When we become conscious of the powerful karmic forces that dominate us, resulting in a seemingly endless repetition of conditioned patterns, we can begin to make a choice, in any given moment, to act otherwise- a choice that Vedic astrologer Chris Parrot phrases, ‘Karma or dharma?’ Dharma, in this sense, refers to the ‘virtuous path,’ or lawful duty and service, that is available to every human being who chooses to live a life directed toward her or his highest possibility. To act in accordance with dharma is to take actions that are resonant with the greater structure, or lawfulness, of a divine order or objective truth rather than being moved by the powerful and usually unconscious forces of our karma. It is up to us whether we take an active or passive role in the unraveling of our conditioned circumstances. ‘Blessed are you, who opens a gate in every moment, to enter in truth or tarry in hell,’ writes poet Leonard Cohen. The great freedom or truth that so many of us aspire to is only experienced in the moment, and those whom we consider liberated are simply individuals who are routinely able to intercept their conditioning through a choice to practice and act consciously in accordance with their dharma, moment after moment. This is easier said than done. These patterns are ancient, and their momentum carries such power that we may feel that something is not ‘right’ because we are so unaccustomed to acting and feeling differently from the way we are used to. If we are able to make the choice of dharma, we will experience a moment of true freedom. As E.J. Gold said, ‘At some point you need to decide to live your life so you don’t leave a trail of accidents behind you- one of which is yourself.’…..Mariana Caplan

and only achieved with balance of body and mind……if we live in the head and not the heart, the messages don’t shine through….we miss our life because we don’t even notice how out of sync we are…..to be awake in this world means lifting oneself to true awareness, where our pain and others’ pain is profound fodder for growth, not simply perpetuating a denial pattern….listen and honor and hold tenderly……

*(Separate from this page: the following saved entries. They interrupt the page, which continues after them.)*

Lemma step_fresh fuel ev w w' :
  fresh_timers w -> step fuel ev w = Some w' -> fresh_timers w'.
Proof.
  unfold fresh_timers. intros Hfr Hstep.
  assert (Hscan : forall w1, scan fuel w = Some w1 ->
            Forall (fun t => (timer_id t < next_timer w1)%nat) (timers w1)).
  { intros w1 H. apply scan_sound in H. destruct H as (_ & _ & _ & -> & ->).
    apply Forall_app. split.
    - eapply Forall_impl; [|exact Hfr]. cbn. intros; lia.
    - constructor; [cbn; lia | constructor]. }
  assert (Han : forall w1, analyze w = Some w1 ->
            Forall (fun t => (timer_id t < next_timer w1)%nat) (timers w1)).
  { intros w1 H. apply analyze_frame in H. destruct H as (_ & -> & ->). exact Hfr. }
  assert (Hrep : Forall (fun t => (timer_id t < next_timer (generateReport w))%nat)
                   (timers (generateReport w))).
  { destruct (generateReport_frame w) as (_ & -> & ->). exact Hfr. }
  assert (Htick : forall k, Forall (fun t => (timer_id t < next_timer (tick k w))%nat)
                              (timers (tick k w))).
  { intros k. unfold tick. destruct (fire k (timers w)) as [[a ts]|] eqn:Hf; [|exact Hfr].
    cbn [timers next_timer set_timers set_canvas]. eapply fire_ids; eauto. }
  destruct ev; cbn [step] in Hstep.
  - injection Hstep as <-. exact Hfr.
  - destruct (executeCommand_cases fuel w) as [E|[E|[E|[E|E]]]]; rewrite E in Hstep.
    + apply Hscan, Hstep.
    + injection Hstep as <-. exact Hrep.
    + apply Han, Hstep.
    + injection Hstep as <-. exact Hfr.
    + injection Hstep as <-. exact Hfr.
  - apply Hscan, Hstep.
  - injection Hstep as <-. exact Hrep.
  - apply Han, Hstep.
  - injection Hstep as <-. exact Hfr.
  - injection Hstep as <-. apply Htick.
Qed.

Lemma reachable_fresh w : reachable w -> fresh_timers w.
Proof.
  induction 1 as [e|fuel ev w w' _ IH Hstep].
  - constructor.
  - eapply step_fresh; eauto.
Qed.
(** * Generic Nibble Trie (gnt.c) and Generic Bitwise Trie (gbt.c)

    A shallow embedding of the two trie engines of the repository and the
    properties their specification states about them.

    Conventions of the embedding.
    - A C pointer that may be NULL is an [option]; a 16-slot pointer array is
      a [list] of 16 options, read with [slot] and written with stdpp's
      list insert.
    - [uint8_t] counters are [Z] with their wrap-around modulo 256 written
      out; [gnt_data_t] and [gnt_key_t] ([uintptr_t]) are [Z], 64 bits wide.
    - The tree is an ownership tree (no node has two parents), so the node a
      pointer designates is represented by the node itself and an in-place
      update by rebuilding the path to it.
    - [calloc] is assumed to succeed (the source never tests its result in
      the insertion loop).  Every [calloc], every [free] of a non-NULL
      pointer and every call of the deallocator is recorded, in order, in a
      trace of events.
    - Reading an uninitialised local, dereferencing NULL and waiting on a
      mutex that is already held are the faults of type [fault].
    - A [while] loop driven by the accessor is a recursion on a fuel
      argument; running out of fuel is the fault [OutOfFuel]. *)

From Stdlib Require Import ZArith Lia String Ascii.
From stdpp Require Import base numbers option list.

Local Open Scope Z_scope.

(** ** Events, faults and the outcome monad *)

Inductive event : Type :=
  | Calloc
  | Free
  | Dealloc (data : Z).

#[global] Instance event_eq_dec : EqDecision event.
Proof. solve_decision. Defined.

Inductive fault : Type :=
  | NullDeref
  | UninitRead
  | Blocked
  | OutOfFuel.

Inductive outcome (A : Type) : Type :=
  | Ok (a : A) (tr : list event)
  | Fault (f : fault).

Arguments Ok {A} a tr.
Arguments Fault {A} f.

Definition outcome_ret {A} (a : A) : outcome A := Ok a [].

Definition outcome_bind {A B} (k : A -> outcome B) (m : outcome A) : outcome B :=
  match m with
  | Ok a tr =>
      match k a with
      | Ok b tr' => Ok b (tr ++ tr')
      | Fault f => Fault f
      end
  | Fault f => Fault f
  end.

#[global] Instance outcome_mret : MRet outcome := @outcome_ret.
#[global] Instance outcome_mbind : MBind outcome := @outcome_bind.

Definition emit (tr : list event) : outcome unit := Ok tt tr.

(** [p->field] on a possibly-NULL pointer. *)
Definition deref {A} (p : option A) : outcome A :=
  match p with
  | Some a => Ok a []
  | None => Fault NullDeref
  end.

(** [free(p)]: releases one block unless [p] is NULL. *)
Definition free {A} (p : option A) : list event :=
  match p with
  | Some _ => [Free]
  | None => []
  end.

(** The calls of the deallocator recorded in a trace, in order. *)
Definition deallocs (tr : list event) : list Z :=
  omap (fun e => match e with Dealloc d => Some d | _ => None end) tr.

Definition count_free (tr : list event) : nat :=
  length (filter (fun e => e = Free) tr).

(** ** Fixed-width integers *)

Definition uintptr_bits : Z := 64.
Definition to_uintptr (z : Z) : Z := z mod 2 ^ uintptr_bits.
Definition to_uint8 (z : Z) : Z := z mod 256.

Definition GNT_HIGH_NIBBLE (byte : Z) : Z := Z.shiftr byte 4.
Definition GNT_LOW_NIBBLE (byte : Z) : Z := Z.land byte 15.

(** ** Storage layer: [gnt_nibble_t] and [gnt_node_t]

    gbt.c declares the same two structures under the names [gbt_nibble_t]
    and [gbt_node_t]; both engines use the types below. *)

Inductive gnt_nibble_t : Type :=
  | Nibble (children : Z) (nodes : list (option gnt_node_t))
with gnt_node_t : Type :=
  | Node (occupied : bool) (children : Z) (data : Z)
         (nibbles : list (option gnt_nibble_t)).

Definition nibble_children (nb : gnt_nibble_t) : Z :=
  match nb with Nibble c _ => c end.
Definition nibble_nodes (nb : gnt_nibble_t) : list (option gnt_node_t) :=
  match nb with Nibble _ l => l end.

Definition node_occupied (nd : gnt_node_t) : bool :=
  match nd with Node o _ _ _ => o end.
Definition node_children (nd : gnt_node_t) : Z :=
  match nd with Node _ c _ _ => c end.
Definition node_data (nd : gnt_node_t) : Z :=
  match nd with Node _ _ d _ => d end.
Definition node_nibbles (nd : gnt_node_t) : list (option gnt_nibble_t) :=
  match nd with Node _ _ _ l => l end.

(** [p[i]] for a pointer array; indices are nibbles, hence below 16. *)
Definition slot {A} (a : list (option A)) (i : Z) : option A :=
  mjoin (a !! Z.to_nat i).

(** [p[i] = v]. *)
Definition set_slot {A} (a : list (option A)) (i : Z) (v : option A)
  : list (option A) :=
  <[Z.to_nat i := v]> a.

(** [calloc(1, sizeof(gnt_nibble_t))] and [calloc(1, sizeof(gnt_node_t))]. *)
Definition null_array {A} : list (option A) := replicate 16 None.
Definition calloc_nibble : gnt_nibble_t := Nibble 0 null_array.
Definition calloc_node : gnt_node_t := Node false 0 0 null_array.

(** ** Key accessors

    An accessor [gnt_status_t f(gnt_byte_t* byte, gnt_key_t key, gnt_index_t
    index)] is a function to [option Z]: [Some b] when it returns 0 after
    storing [b] in [*byte], [None] when it returns a non-zero status and
    leaves [*byte] alone (both accessors of the repository do). *)

Definition accessor_t : Type := Z -> nat -> option Z.

(** The engine reads [*byte], a [gnt_byte_t]: eight bits of what was stored. *)
Definition call_accessor (accessor : accessor_t) (key : Z) (index : nat)
  : option Z :=
  to_uint8 <$> accessor key index.

(** [strlen]: the number of characters before the first NUL. *)
Fixpoint strlen (str : string) : nat :=
  match str with
  | EmptyString => 0%nat
  | String c rest => if Ascii.eqb c Ascii.zero then 0%nat else S (strlen rest)
  end.

(** [str[index]] for [index < strlen str]. *)
Fixpoint char_at (str : string) (index : nat) : Z :=
  match str, index with
  | EmptyString, _ => 0
  | String c _, O => Z.of_N (N_of_ascii c)
  | String _ rest, S i => char_at rest i
  end.

(** [gnt_accessor_string] (and [gbt_accessor_string], the same text): the key
    is the address of a NUL-terminated buffer; [mem] gives the contents of
    the buffer at an address. *)
Definition gnt_accessor_string (mem : Z -> string) : accessor_t :=
  fun key index =>
    let str := mem key in
    if (strlen str <=? index)%nat then None else Some (char_at str index).

Definition gbt_accessor_string (mem : Z -> string) : accessor_t :=
  fun key index =>
    let str := mem key in
    if (strlen str <=? index)%nat then None else Some (char_at str index).

(** Fuel of the digit-counting loops below: a 64-bit key leaves them after
    at most 8 (base 256) or 20 (base 10) iterations. *)
Definition digit_fuel : nat := 64%nat.

(** The [do { digits++; temp >>= 8; } while (temp > 0);] loop of
    [_gnt_accessor_default]; [digits] is a [uint8_t]. *)
Fixpoint gnt_count_digits (fuel : nat) (digits temp : Z) : Z :=
  let digits := to_uint8 (digits + 1) in
  let temp := Z.shiftr temp 8 in
  match fuel with
  | O => digits
  | S fuel => if 0 <? temp then gnt_count_digits fuel digits temp else digits
  end.

(** [for (i = 0; i < n; i++) key >>= 8;] *)
Fixpoint gnt_shift_key (n : nat) (k : Z) : Z :=
  match n with
  | O => k
  | S n => gnt_shift_key n (Z.shiftr k 8)
  end.

Definition _gnt_accessor_default : accessor_t :=
  fun key index =>
    let digits := gnt_count_digits digit_fuel 0 key in
    if digits <=? Z.of_nat index then None
    else
      let key := gnt_shift_key (Z.to_nat (digits - Z.of_nat index - 1)) key in
      Some (Z.land key 255).

(** The same loops in [_gbt_accessor_default], which divide by ten. *)
Fixpoint gbt_count_digits (fuel : nat) (digits temp : Z) : Z :=
  let digits := to_uint8 (digits + 1) in
  let temp := temp / 10 in
  match fuel with
  | O => digits
  | S fuel => if 0 <? temp then gbt_count_digits fuel digits temp else digits
  end.

Fixpoint gbt_shift_key (n : nat) (k : Z) : Z :=
  match n with
  | O => k
  | S n => gbt_shift_key n (k / 10)
  end.

Definition _gbt_accessor_default : accessor_t :=
  fun key index =>
    let digits := gbt_count_digits digit_fuel 0 key in
    if digits <=? Z.of_nat index then None
    else
      let key := gbt_shift_key (Z.to_nat (digits - Z.of_nat index - 1)) key in
      Some (key mod 10).

(** The three outcomes of one level of the recursive deletion
    ([enum { END, CONTINUE, STOP }] in both files). *)
Inductive delete_status : Type := END | CONTINUE | STOP.

(** * The guarded engine: gnt.c *)

(** [struct gnt_trie]. [gnt_mutex] is [true] while the mutex is held;
    [gnt_deallocator] is [true] when the deallocator pointer is not NULL
    (its calls are the [Dealloc] events). *)
Record gnt_trie_t : Type := GntTrie {
  gnt_mutex : bool;
  gnt_children : Z;
  gnt_nibbles : list (option gnt_nibble_t);
  gnt_accessor : accessor_t;
  gnt_deallocator : bool
}.

Record gnt_cfg_t : Type := GntCfg {
  gnt_cfg_accessor : option accessor_t;
  gnt_cfg_deallocator : bool
}.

Pain is physical, suffering is mental. Suffering is due entirely to clinging or resisting. It is a sign of our unwillingness to move, to flow with life. Although all life has pain, a wise life is free of suffering. A wise person is friendly with the inevitable and does not suffer. Pain they know but it does not break them. If they can, they do what is possible to restore balance. If not, they let things take their course…..Nisargadatta

9 thoughts on “prayers tucked inside the complexity of paradox

  1. Like swimming in the current of a river, trying to cross to other side, one would plan to allow the current to assist, start upstream of the desired objective, in order to reach it safely, avoiding most rocks, and eddies. Awareness of self, and the conditions of the waters keeps the traveler safe. Karma can be looked at as attachment, clinging often unconsciously to old ways, trying to cross the river clinging to the branches of fallen trees, lost long ago to the river in a storm. “As above, so below, as below, so above” … Hermes Trismegistus

    • We spend much of our time avoiding discomfort……breathing it in consciously while not holding it is so tricky and requires a surrender that we aren’t used to…..this is why I find practices of mindfulness, breathing, and meditation so valuable….getting out of the head and into something bigger to hold it all….we keep going downstream don’t we…….so be it….got a raft g.f.s?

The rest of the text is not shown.